Furthermore, not only does executive compensation seem to have anti-gravity properties, rising even at institutions facing financial challenges, or while other employees face salary cuts and job loss, but it continues even after the lack of justification for it has been called out.
Herein we discuss two examples of continuing anti-gravity compensation that occurred at institutions we have previously cited for similar problems. These are discussed in the order of their appearance in the media.
Novant Health
In 2011, we first noted that executives of Novant Health, headquarted in Winston-Salem, NC, were getting raises while they were laying off more lowly employees. Then in 2014, we posted about more raises going to Novant executives, again while more lowly employees had their pay cut.
Recently, in December, 2015, Richard Craver, writing for the Winston-Salem Journal, discussed the latest (2014) compensation figures from Novant Health.
Carl Armato, chief executive and president of Novant Health Inc., received a 14.4 percent jump in salary during fiscal 2014 to $1.19 million.
In addition,
Armato is in his fourth year as the system’s top executive. His salary has risen 70.9 percent since he took over as the top executive Jan. 1, 2012, following the retirement of Paul Wiles.
Armato’s incentive compensation increased less than 1 percent to $919,738. Altogether, Armato’s core compensation was $2.59 million.
Other top executives also did very well,
Jeff Lindsay, chief operating officer, received $709,856 in salary, $382,813 in bonus and incentive pay and overall core compensation of $1.23 million. Lindsay, former president of Forsyth Medical Center, was not listed among Novant’s top executives in fiscal 2013.
For the 27 listed current executives, as of Dec. 31, 2014, on Novant’s Form 990 filing with the Internal Revenue Service, the system spent $12.17 million on salaries and $8.73 million on bonuses and incentive pay.
Specifically,
Seven other listed Novant Health Inc. executives received at least $442,000 in salary and core compensation of at least $517,000 for fiscal 2014.
* Fred Hargett, chief financial officer, received a 15.9 percent raise in salary to $708,924, bonus and incentive pay of $565,120 and overall core compensation of $1.54 million.
* Jesse Cureton, chief consumer officer, received a 14.2 percent raise in salary to $573,683, bonus and incentive pay of $472,173 and overall core compensation of $1.07 million.
* Jacqueline Daniels, chief administrative officer, received a 3.9 percent raise in salary to $565,283, bonus and incentive pay of $518,631 and overall core compensation of $1.13 million.

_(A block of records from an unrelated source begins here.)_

(* ===== verification/ShellPorts.v ===== *)
(** * The file calls of the shell are the kernel's

    [serve] of ShellFs, which the shell's theorems use, and the [fs_*_port]
    functions of System, which the dispatcher calls, do the same. *)

From Stdlib Require Import String Ascii.
From S2P Require Import Prelude Bytes Disk Proc DemoProc FileSys FsRead DemoFs Pmap PmapProps EntryPgdir Readline Video Descr System Shell ShellFs.

Section ports.
Context {D : Type} `{!AtaDevice D}.
Implicit Types (s : sys D) (st : kfs (D := D)).

(** The running process has the descriptors and the files of [st]. *)
Record sees s (i : nat) st : Prop := {
  se_current : k_current (y_k s) = Some i;
  se_pcb : exists c, k_PCBPool (y_k s) !! i = Some c /\ p_fcb c = snd st;
  se_fs : y_fs s = fst st }.

Definition port (addr : Z) (u : ucall) : M (sys D) Z :=
  match u with
  | UOpen pathname flags => fs_open_port pathname flags
  | UWrite fd _ len => fs_write_port fd addr len
  | ULseek fd offset whence => fs_lseek_port fd offset whence
  | UClose fd => fs_close_port fd
  | _ => mret 0
  end.

(** The outcome of [c] in [s] is what [c'] gives in what [s] sees. *)
Definition agrees {A B} (R : A -> B -> Prop) (i : nat) (c : M (sys D) A) (c' : M kfs B) : Prop :=
  forall s st b st', sees s i st -> c' st = Ret b st' -> exists a s', c s = Ret a s' /\ R a b /\ sees s' i st' /\ y_mm s' = y_mm s.

Lemma agrees_ret {A B} (R : A -> B -> Prop) i a b : R a b -> agrees R i (mret a) (mret b).
Proof. intros HR s st b' st' Hs [= <- <-]. by exists a, s. Qed.

Lemma agrees_bind {A B A' B'} (R : A -> B -> Prop) (R' : A' -> B' -> Prop) i c c' k k' :
  agrees R i c c' -> (forall a b, R a b -> agrees R' i (k a) (k' b)) -> agrees R' i (c ≫= k) (c' ≫= k').
Proof.
  intros H Hk s st b st' Hs E. unfold mbind, M_bind in E. destruct (c' st) as [b1 st1| |] eqn:E1; [|done|done].
  destruct (H s st b1 st1 Hs E1) as (a1 & s1 & E2 & HR & Hs1 & Hm1). destruct (Hk a1 b1 HR s1 st1 b st' Hs1 E) as (a & s' & E3 & HR' & Hs' & Hm).
  exists a, s'. rewrite (bind_Ret _ _ _ _ _ E2). split_and!; [done..|congruence].
Qed.

Lemma agrees_fs {A} i (c : M (fsst D) A) : agrees eq i (on_fs c) (on_files c).
Proof.
  intros s [f fcb] b st' [H1 H2 H3] E. unfold on_files, zoom in E. cbn [fst snd] in *. unfold on_fs, part. rewrite H3.
  destruct (c f) as [a f'| |]; [|done|done]. injection E as <- <-. exists a, (with_fsst f' s). split_and!; [done|done| |done]. by split.
Qed.

Lemma run_get i fd s st b st' : sees s i st -> descriptor fd st = Ret b st' -> on_k (fcb_get fd) s = Ret b s /\ st' = st.
Proof.
  intros [H1 (c & H2 & H2') H3] E. unfold descriptor, mbind, M_bind, get in E. unfold on_k, zoom, fcb_get, current_pcb, gets, mbind, M_bind.
  rewrite H1, (get_pcb_run _ _ _ H2), H2'. destruct (fd <? 0); [done|]. destruct (snd st !! Z.to_nat fd); [|done]. injection E as <- <-.
  cbn. split; [by destruct s|done].
Qed.

Lemma agrees_get i fd : agrees eq i (on_k (fcb_get fd)) (descriptor fd).
Proof. intros s st b st' Hs E. destruct (run_get _ _ _ _ _ _ Hs E) as [H ->]. by exists b, s. Qed.

Lemma agrees_set i fd v : agrees eq i (on_k (fcb_set fd v)) (set_descriptor fd v).
Proof.
  intros s st b st' [H1 (c & H2 & H2') H3] E. unfold set_descriptor, descriptor, modify, mbind, M_bind, get in E.
  unfold on_k, zoom, fcb_set, current_pcb, gets, mbind, M_bind. rewrite H1, (get_pcb_run _ _ _ H2), H2'. cbn beta iota.
  destruct (Z.ltb_spec fd 0) as [Hlt|Hge]; [done|]. destruct (snd st !! Z.to_nat fd) eqn:El; [|done]. injection E as <- <-.
  pose proof (lookup_lt_Some _ _ _ El). rewrite (proj2 (Z.leb_le _ _)), (proj2 (Z.ltb_lt _ _)) by lia. cbn [andb].
  rewrite H1, (upd_pcb_run _ _ c) by done. eexists tt, _. split; [reflexivity|]. split; [done|]. split; [|done].
  split; cbn [snd fst]; [done| |done]. unfold kset_pcb. cbn [y_k with_k k_PCBPool Proc.with_PCBPool]. rewrite list_lookup_alter_eq.
  exists (with_fcb (<[Z.to_nat fd := v]> (snd st)) c). rewrite H2. split; [|done]. cbn. by rewrite H2'.
Qed.

Lemma agrees_current i : agrees (fun c st => p_fcb c = snd st) i (on_k current_pcb) (get (S := kfs)).
Proof.
  intros s st b st' [H1 (c & H2 & H2') H3] E. injection E as <- <-. exists c, s. unfold on_k, zoom, current_pcb, gets, mbind, M_bind.
  rewrite H1, (get_pcb_run _ _ _ H2). split_and!; [by destruct s|done|split; eauto|done].
Qed.

Definition result (r : Z) (a : answer) : Prop := r = fst a.

Lemma agrees_open i pathname flags : agrees result i (fs_open_port pathname flags) (serve (UOpen pathname flags)).
Proof.
  eapply agrees_bind; [apply agrees_fs|]. intros fd ? <-. destruct (fd =? -1); [by apply agrees_ret|].
  eapply agrees_bind; [apply agrees_current|]. intros c st Hc. cbn zeta beta in *. rewrite Hc.
  eapply agrees_bind; [apply agrees_set|]. intros ? ? _. by apply agrees_ret.
Qed.

Lemma agrees_last i (c : M (fsst D) Z) : agrees result i (on_fs c) (r ← on_files c; mret (r, [])).
Proof.
  intros s st b st' Hs E. unfold mbind, M_bind in E. destruct (on_files c st) as [r st1| |] eqn:E1; [|done|done]. injection E as <- <-.
  destruct (agrees_fs i c s st r st1 Hs E1) as (r' & s' & E2 & -> & H). by exists r, s'.
Qed.

Lemma agrees_lseek i fd offset whence : agrees result i (fs_lseek_port fd offset whence) (serve (ULseek fd offset whence)).
Proof.
  unfold fs_lseek_port. cbn [serve]. destruct (fd =? -1); [by apply agrees_ret|].
  eapply agrees_bind; [apply agrees_get|]. intros k ? <-. apply agrees_last.
Qed.

Lemma agrees_close i fd : agrees result i (fs_close_port fd) (serve (UClose fd)).
Proof.
  unfold fs_close_port. cbn [serve]. destruct (fd =? -1); [by apply agrees_ret|].
  eapply agrees_bind; [apply agrees_get|]. intros k ? <-. eapply agrees_bind; [apply agrees_fs|]. intros r ? <-.
  eapply agrees_bind; [apply agrees_set|]. intros ? ? _. by apply agrees_ret.
Qed.

(** What the port finds at the address the program gives it. *)
Definition buffer_at s (addr : Z) (u : ucall) : Prop :=
  match u with UWrite _ buf len => readable (Z.to_nat len) s addr = buf | URead _ _ => False | _ => is_file_call u = true end.


(** ** Reading: the same bytes whatever the buffer held *)

Definition alike {S A B} (R : A -> B -> Prop) (c : M S A) (c' : M S B) : Prop :=
  forall t, match c t, c' t with
            | Ret a t1, Ret b t2 => R a b /\ t1 = t2
            | Jump t1, Jump t2 => t1 = t2
            | Fault _, Fault _ => True
            | _, _ => False
            end.

Lemma alike_eq {S A} (c : M S A) : alike eq c c.
Proof. intros t. by destruct (c t). Qed.
Lemma alike_ret {S A B} (R : A -> B -> Prop) a b : R a b -> alike (S := S) R (mret a) (mret b).
Proof. intros H t. by split. Qed.
Lemma alike_bind {S A B A' B'} (R : A -> B -> Prop) (R' : A' -> B' -> Prop) (c : M S A) c' k k' :
  alike R c c' -> (forall a b, R a b -> alike R' (k a) (k' b)) -> alike R' (c ≫= k) (c' ≫= k').
Proof.
  intros H Hk t. specialize (H t). unfold mbind, M_bind. destruct (c t), (c' t); try done. destruct H as [H ->]. by apply Hk.
Qed.
Lemma alike_memcpy2 b1 b2 doff src soff len : length b1 = length b2 ->
  alike (S := fsst D) (fun c1 c2 => length c1 = length c2) (from_option_or OutOfBounds (memcpy2 b1 doff src soff len)) (from_option_or OutOfBounds (memcpy2 b2 doff src soff len)).
Proof.
  intros Hl t. unfold memcpy2. destruct (cslice soff (u32 len) src) as [bs|]; [|done]. cbn [mbind option_bind].
  unfold csplice. rewrite Hl. destruct (_ && _) eqn:Hc; [|done]. split; [|done]. apply andb_true_iff in Hc as [?%Z.leb_le ?%Z.leb_le].
  rewrite !length_splice; lia.
Qed.

Lemma alike_read_loop fuel fd b1 b2 offset len : length b1 = length b2 ->
  alike (fun p q => length p.1.1 = length q.1.1 /\ p.1.2 = q.1.2 /\ p.2 = q.2) (read_loop fuel fd b1 offset len : M (fsst D) _) (read_loop fuel fd b2 offset len).
Proof.
  revert b1 b2 offset len. induction fuel as [|fuel IH]; intros b1 b2 offset len Hl; [done|]. cbn [read_loop]. destruct (BLOCK_SIZE <=? len); [|by apply alike_ret].
  eapply alike_bind; [apply alike_eq|]. intros f ? <-. eapply alike_bind; [apply alike_eq|]. intros b ? <-.
  eapply alike_bind; [apply alike_eq|]. intros [] [] _. eapply alike_bind; [apply alike_eq|]. intros f' ? <-.
  eapply alike_bind; [by apply alike_memcpy2|]. intros c1 c2 Hc. eapply alike_bind; [apply alike_eq|]. intros [] [] _. by apply IH.
Qed.

Lemma alike_read fd b1 b2 len : length b1 = length b2 ->
  alike (fun p q => p.1 = q.1) (fs_read_kr fd b1 len : M (fsst D) _) (fs_read_kr fd b2 len).
Proof.
  intros Hl. unfold fs_read_kr. eapply alike_bind; [apply alike_eq|]. intros f ? <-. cbn zeta. set (n := if f_file_size f <=? _ then _ else _).
  case_decide; [by apply alike_ret|]. apply (alike_bind (fun c1 c2 => length c1 = length c2)); [|intros; by apply alike_ret].
  unfold fs_read_base_kr. eapply alike_bind; [apply alike_eq|]. intros f1 ? <-. eapply alike_bind; [apply alike_eq|]. intros [] [] _. cbn zeta.
  set (r := f_offset f1 mod BLOCK_SIZE). destruct (BLOCK_SIZE <? u32 (r + n)).
  - eapply alike_bind; [apply alike_eq|]. intros b ? <-. eapply alike_bind; [apply alike_eq|]. intros [] [] _.
    eapply alike_bind; [apply alike_eq|]. intros f' ? <-. eapply alike_bind; [by apply alike_memcpy2|]. intros c1 c2 Hc.
    eapply alike_bind; [apply alike_eq|]. intros [] [] _. eapply alike_bind; [by apply alike_read_loop|].
    intros [[d1 o1] l1] [[d2 o2] l2] (Hd & Ho & Hn). cbn [fst snd] in *. subst o2 l2. eapply alike_bind; [apply alike_eq|]. intros f2 ? <-.
    eapply alike_bind; [apply alike_eq|]. intros b' ? <-. eapply alike_bind; [apply alike_eq|]. intros [] [] _.
    eapply alike_bind; [apply alike_eq|]. intros f'' ? <-. eapply alike_bind; [by apply alike_memcpy2|]. intros e1 e2 He.
    eapply alike_bind; [apply alike_eq|]. intros [] [] _. by apply alike_ret.
  - eapply alike_bind; [apply alike_eq|]. intros b ? <-. eapply alike_bind; [apply alike_eq|]. intros [] [] _.
    eapply alike_bind; [apply alike_eq|]. intros f' ? <-. eapply alike_bind; [by apply alike_memcpy2|]. intros c1 c2 Hc.
    eapply alike_bind; [apply alike_eq|]. intros [] [] _. by apply alike_ret.
Qed.

(** the dispatcher's [read], run in the kernel on a file that is open and
    a buffer that is mapped, gives the answer of the shell's model of the
    kernel, leaves the same files, and stores the bytes of that answer at the
    start of the buffer. *)
Theorem read_port_serves i fd addr len k f s st r bs st' : sees s i st -> 0 <= fd -> 0 <= k -> 0 <= len < 2 ^ 31 ->
  snd st !! Z.to_nat fd = Some k -> fs_fs (fst st) !! Z.to_nat k = Some f -> 0 <= f_offset f <= f_file_size f -> f_file_size f < 65536 ->
  length (readable (Z.to_nat len) s addr) = Z.to_nat len -> serve (URead fd len) st = Ret (r, bs) st' ->
  exists s', sees s' i st' /\ y_mm s' = y_mm s /\
    fs_read_port fd addr len s = (ustores addr (splice 0 bs (readable (Z.to_nat len) s addr));; mret r) s'.
Proof.
  intros Hs Hfd Hk Hlen Hd Hf Hoff Hsz Hb E. cbn [serve] in E. rewrite (proj2 (Z.eqb_neq fd (-1))) in E by lia.
  assert (Ed : descriptor fd st = Ret k st).
  { unfold descriptor, mbind, M_bind, get. rewrite (proj2 (Z.ltb_ge _ _)) by lia. by rewrite Hd. }
  rewrite (bind_Ret _ _ _ _ _ Ed) in E. destruct (run_get _ _ _ _ _ _ Hs Ed) as [Eg _].
  unfold fs_read_port. rewrite (proj2 (Z.eqb_neq fd (-1))) by lia. rewrite (bind_Ret _ _ _ _ _ Eg), (bind_Ret get _ s s s eq_refl).
  set (buf := readable (Z.to_nat len) s addr) in *. destruct st as [fs fcb]. cbn [fst snd] in *. pose proof (se_fs _ _ _ Hs) as Hfs. cbn [fst] in Hfs.
  assert (Hw : forall b, length b = Z.to_nat len -> exists fs', fs_read_md k b len fs =
     Ret (if decide (read_len f len = 0) then (-1, b) else (read_len f len, splice 0 (file_bytes (fs_disk fs) (inode_of (fs_disk fs) f) (f_offset f) (Z.to_nat (read_len f len))) b)) fs').
  { intros b Hlb. assert (H : wp (fs_read_md k b len) (fun a _ => a = if decide (read_len f len = 0) then (-1, b)
      else (read_len f len, splice 0 (file_bytes (fs_disk fs) (inode_of (fs_disk fs) f) (f_offset f) (Z.to_nat (read_len f len))) b)) (fun _ => False) fs).
    { apply (wp_fs_read k f); [done|done|lia|lia|lia|unfold read_len; lia|lia| |]; [intros H0; by rewrite decide_True|].
      intros s' Hpos _. by rewrite decide_False by lia. }
    unfold wp in H. destruct (fs_read_md k b len fs) as [a fs'| |]; [|done|done]. subst a. by exists fs'. }
  destruct (Hw buf Hb) as [f1 E1]. destruct (Hw (replicate (Z.to_nat len) NUL)) as [f2 E2]; [apply length_replicate|].
  pose proof (alike_read k buf (replicate (Z.to_nat len) NUL) len ltac:(by rewrite length_replicate) fs) as Ha.
  change (fs_read_kr k) with (fs_read_md k) in Ha. rewrite E1, E2 in Ha. destruct Ha as [_ ->].
  assert (E1' : on_fs (fs_read_md k buf len) s = Ret (if decide (read_len f len = 0) then (-1, buf) else (read_len f len,
     splice 0 (file_bytes (fs_disk fs) (inode_of (fs_disk fs) f) (f_offset f) (Z.to_nat (read_len f len))) buf)) (with_fsst f2 s)).
  { unfold on_fs, part. by rewrite Hfs, E1. }
  rewrite (bind_Ret _ _ _ _ _ E1').
  unfold mbind at 1, M_bind at 1 in E. unfold on_files, zoom in E. cbn [fst snd] in E. rewrite E2 in E.
  exists (with_fsst f2 s). split; [|split; [done|]].
  { destruct Hs as [S1 S2 _]. destruct (decide (read_len f len = 0)); injection E as <- <- <-; by split. }
  case_decide as H0; injection E as <- <- <-.
  - cbn [Z.to_nat]. unfold splice at 1. rewrite !take_0. cbn [length app]. done.
  - do 2 f_equal. unfold splice at 3. rewrite take_0, app_nil_l.
    assert (Hn : (Z.to_nat (read_len f len) <= Z.to_nat len)%nat) by (unfold read_len; lia).
    rewrite take_app_length'; [done|by rewrite length_file_bytes].
Qed.
End ports.

(** ** Examples *)

(** A process with the file of DemoFs as its descriptor 0, in memory that the
    entry tables map. *)
Definition demo_ports : sys (gmap Z (list Z)) :=
  mkSys (kset_pcb 1 (with_fcb [0; -1]) demo) (Pmap.with_mem demo_entry_mem (demo_mm 0x501)) (with_bitmap [] demo_fs) demo_kb demo_screen 0x102000 demo_desc [] [].
Definition demo_st : kfs (D := gmap Z (list Z)) := (with_bitmap [] demo_fs, [0; -1]).

Lemma demo_sees : sees demo_ports 1 demo_st.
Proof. split; [done| |done]. by exists (with_fcb [0; -1] (demo_pcb 1 2 RUNNING USER 3)). Qed.

Definition after_call (u : ucall) : kfs := match serve u demo_st with Ret _ st => st | _ => demo_st end.


Lemma read_port_serves_witness : exists s', fs_read_port 0 0x200000 4 demo_ports =
  (ustores 0x200000 (splice 0 (byte.of_Z <$> [0x61; 0x62; 0x63; 0x64]) (readable (Z.to_nat 4) demo_ports 0x200000));; mret 4) s'.
Proof.
  destruct (read_port_serves 1 0 0x200000 4 0 demo_file demo_ports demo_st 4 (byte.of_Z <$> [0x61; 0x62; 0x63; 0x64]) (after_call (URead 0 4)))
    as (s' & _ & _ & E).
  - apply demo_sees.
  - lia.
  - lia.
  - lia.
  - reflexivity.
  - reflexivity.
  - simpl. lia.
  - simpl. lia.
  - vm_compute. reflexivity.
  - vm_compute. reflexivity.
  - exists s'. exact E.
Defined.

* Sallye Liner, former chief clinical officer, received a 2.9 percent raise in salary to $516,171, bonus and incentive pay of $474,991 and overall core compensation of $1.05 million.
* Dr. Thomas Zweng, chief medical officer, received $470,217 in salary, bonus and incentive pay of $282,014 and overall core compensation of $790,191.
* John Phipps, president of Novant Medical Group, received $459,024 in salary, bonus and incentive pay of $377,219 and overall core compensation of $873,015.
* Peter Brunstetter, chief legal officer, received $442,116 in salary, bonus and incentive pay of $45,000 and overall core compensation of $517,765.
The hospital system trotted out some of the usual talking points used to justify very high pay for top executives.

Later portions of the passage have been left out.